- **Your goal**:
Output all of the entries exactly as written.
━━━━
Definition InsertOrder (r : OrderRow) (db : ODB) : result Error ODB :=
  _ ← unique (negb (is_some (orders db !! r_ID r)));
  write_order r db.

(** The row that UpdateOrder writes: it never sets the identifier, the
    requester or the creation time. *)
Definition updated_order (old r : OrderRow) : OrderRow := {|
  r_ID := r_ID old; r_RequesterID := r_RequesterID old; r_CourierID := r_CourierID r;
  r_Status := r_Status r; r_Pickup := r_Pickup r; r_Delivery := r_Delivery r;
  r_DeliveryInstructions := r_DeliveryInstructions r; r_ItemDescription := r_ItemDescription r;
  r_RewardCredits := r_RewardCredits r; r_ReservedCredits := r_ReservedCredits r;
  r_DeliveryDurationNs := r_DeliveryDurationNs r; r_ExpiresAt := r_ExpiresAt r;
  r_AssignedAt := r_AssignedAt r; r_PickedUpAt := r_PickedUpAt r;
  r_DeliveredAt := r_DeliveredAt r; r_CompletedAt := r_CompletedAt r;
  r_ClosedAt := r_ClosedAt r; r_CloseReason := r_CloseReason r;
  r_ItemLocation := r_ItemLocation r; r_UnattendedDelivery := r_UnattendedDelivery r;
  r_Revision := r_Revision r; r_CreatedAt := r_CreatedAt old; r_UpdatedAt := r_UpdatedAt r;
  r_PendingCancellationID := r_PendingCancellationID r |}.

(** UPDATE ... WHERE id AND revision = expected; returns the rows affected. *)
Definition UpdateOrder (r : OrderRow) (expected : Z) (db : ODB) : result Error (ODB * Z) :=
  match orders db !! r_ID r with
  | Some old =>
      if r_Revision old =? expected then
        db ← write_order (updated_order old r) db; mret (db, 1)
      else mret (db, 0)
  | None => mret (db, 0)
  end.

(** ** offers *)

Definition offers_check (f : Offer) : bool :=
  (0 <? f_Credits f) && (f_CreatedAt f <=? f_UpdatedAt f)
  && match f_Status f with OtherOfferStatus _ => false | _ => true end.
━━━━
- **Output for this task**:
Definition InsertOrder (r : OrderRow) (db : ODB) : result Error ODB :=
  _ ← unique (negb (is_some (orders db !! r_ID r)));
  write_order r db.

(** The row that UpdateOrder writes: it never sets the identifier, the
    requester or the creation time. *)
Definition updated_order (old r : OrderRow) : OrderRow := {|
  r_ID := r_ID old; r_RequesterID := r_RequesterID old; r_CourierID := r_CourierID r;
  r_Status := r_Status r; r_Pickup := r_Pickup r; r_Delivery := r_Delivery r;
  r_DeliveryInstructions := r_DeliveryInstructions r; r_ItemDescription := r_ItemDescription r;
  r_RewardCredits := r_RewardCredits r; r_ReservedCredits := r_ReservedCredits r;
  r_DeliveryDurationNs := r_DeliveryDurationNs r; r_ExpiresAt := r_ExpiresAt r;
  r_AssignedAt := r_AssignedAt r; r_PickedUpAt := r_PickedUpAt r;
  r_DeliveredAt := r_DeliveredAt r; r_CompletedAt := r_CompletedAt r;
  r_ClosedAt := r_ClosedAt r; r_CloseReason := r_CloseReason r;
  r_ItemLocation := r_ItemLocation r; r_UnattendedDelivery := r_UnattendedDelivery r;
  r_Revision := r_Revision r; r_CreatedAt := r_CreatedAt old; r_UpdatedAt := r_UpdatedAt r;
  r_PendingCancellationID := r_PendingCancellationID r |}.

(** UPDATE ... WHERE id AND revision = expected; returns the rows affected. *)
Definition UpdateOrder (r : OrderRow) (expected : Z) (db : ODB) : result Error (ODB * Z) :=
  match orders db !! r_ID r with
  | Some old =>
      if r_Revision old =? expected then
        db ← write_order (updated_order old r) db; mret (db, 1)
      else mret (db, 0)
  | None => mret (db, 0)
  end.

(** ** offers *)

Definition offers_check (f : Offer) : bool :=
  (0 <? f_Credits f) && (f_CreatedAt f <=? f_UpdatedAt f)
  && match f_Status f with OtherOfferStatus _ => false | _ => true end.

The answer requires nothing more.